こうしてアルコール漬けによる完全な長期保存が確保されてから売り上げも急速に伸び、六連島ウニ販売の代表者城戸久七こと「雲丹久」の名は一躍有名になり、その優れた製品により明治36年7月には、第五回内国勧業博覧会に、明治40年12月には連合水産共進会においてそれぞれ入賞した。

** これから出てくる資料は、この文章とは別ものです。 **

(** * Authentication and user-directory helpers of the travel agency dashboard

    A shallow embedding of the authentication module (getExistingUser,
    getGooglePicture, storeUserData, loginWithGoogle, logoutUser, getUser,
    getAllUsers) and the properties of its find-or-create reconciliation
    flow.

    The functions are [async] JavaScript that talks to three outside
    parties: the session provider ([account]), the remote document store
    ([database]) and an HTTP endpoint ([fetch]).  They are embedded in a
    state-and-exception monad: the state holds the remote user collection
    and the trace of every outside call in program order, an exception is a
    rejected promise or a [throw]. *)

From Stdlib Require Import ZArith.
From stdpp Require Import gmap strings list fin_maps.

Open Scope string_scope.
Open Scope Z_scope.
Open Scope list_scope.

Local Set Warnings "-register-all".

(** ** JavaScript values *)

(** A parsed JSON value.  An object is the list of its own properties. *)
Inductive Json : Type :=
  | JNull
  | JBool (b : bool)
  | JNum (z : Z)
  | JStr (s : string)
  | JArr (items : list Json)
  | JObj (props : list (string * Json)).

(** A value that may be [undefined], [null] or a proper value. *)
Inductive Nullable (A : Type) : Type :=
  | Undefined
  | Null
  | Val (a : A).
Arguments Undefined {A}.
Arguments Null {A}.
Arguments Val {A} a.

(** Truthiness of an object-or-nullish value: objects are truthy. *)
Definition truthy {A} (v : Nullable A) : bool :=
  match v with Val _ => true | _ => false end.

(** Thrown values.  Only the backend's exception carries a numeric [code]. *)
Inductive JsError : Type :=
  | AppwriteException (code : Z) (message : string)
  | TypeError (message : string)
  | SyntaxError (message : string)
  | Error (message : string).

(** [err.code === n] *)
Definition code_is (err : JsError) (n : Z) : bool :=
  match err with
  | AppwriteException c _ => Z.eqb c n
  | _ => false
  end.

Inductive Outcome (A : Type) : Type :=
  | Returned (a : A)
  | Thrown (err : JsError).
Arguments Returned {A} a.
Arguments Thrown {A} err.

(** *** Property access on JSON values *)

Fixpoint assoc (k : string) (props : list (string * Json)) : option Json :=
  match props with
  | [] => None
  | (k', v) :: rest => if String.eqb k k' then Some v else assoc k rest
  end.

(** [v.k] for a value [v] that is neither [null] nor [undefined];
    [None] is [undefined]. *)
Definition js_prop (v : Json) (k : string) : option Json :=
  match v with
  | JObj props => assoc k props
  | JArr items => if String.eqb k "length" then Some (JNum (Z.of_nat (length items))) else None
  | JStr s => if String.eqb k "length" then Some (JNum (Z.of_nat (String.length s))) else None
  | _ => None
  end.

(** [v[0]] for a value [v] that is neither [null] nor [undefined]. *)
Definition js_index0 (v : Json) : option Json :=
  match v with
  | JObj props => assoc "0" props
  | JArr items => head items
  | JStr (String c _) => Some (JStr (String c EmptyString))
  | _ => None
  end.

(** [v.k]: a [TypeError] on [null]. *)
Definition js_member (v : Json) (k : string) : Outcome (option Json) :=
  match v with
  | JNull => Thrown (TypeError "Cannot read properties of null")
  | _ => Returned (js_prop v k)
  end.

その後、明治末期にいたり、六連島の雲丹は大資本の下関の業者と買占契約を結び、六連島ウニから下関ウニへと飛躍発展した。
大正5年当時、下関におけうウニの生産額は約5万円にすぎなかったが、その後、当業者の努力により、逐年増加していった、昭和4年は生産高73トン、生産額15万6千円となっている。
下関ウニはほとんどが土産品として市内で販売されたが、主たる輸送先は国内はもとより、青島、台湾、大連などでこれら輸送用のものはすべて瓶詰めのウニであった。
第二次大戦の勃発により一時姿を消したが、戦後はいち早く復活し、設備の充実、製法の改良など近代的製造工程により、品質の向上を目指して競っている。(下関市史)


創業80年の重み - 下関名産ウニ

明治初期、英国人が灯台守として六連島に居住。灯台設置に伴い外国船の出入りが増加し始めると、船舶の水先案内人たちも六連島を基地として常駐するようになる。外国人がしばしば、院家(西教寺の蓬山和尚)を訪ね、歓談に興じていたある日、杯に注ごうとした酒が誤って小鉢にこぼれた。
院家は黙って小鉢のウニを口に含んだ。途端に「これだー」と思った。ウニがこれほど美味であったとは・・・まろやかな風味が口に広がったのであった。

ボトルを手にしてみると、アムステルダム・オランダの刻字があるアルコール度45度のジンであった。さっそく、島一番のウニ業者城戸久七に話し、試作させた。城戸久七はさらに研究を重ねて独特の秘法を生み出した。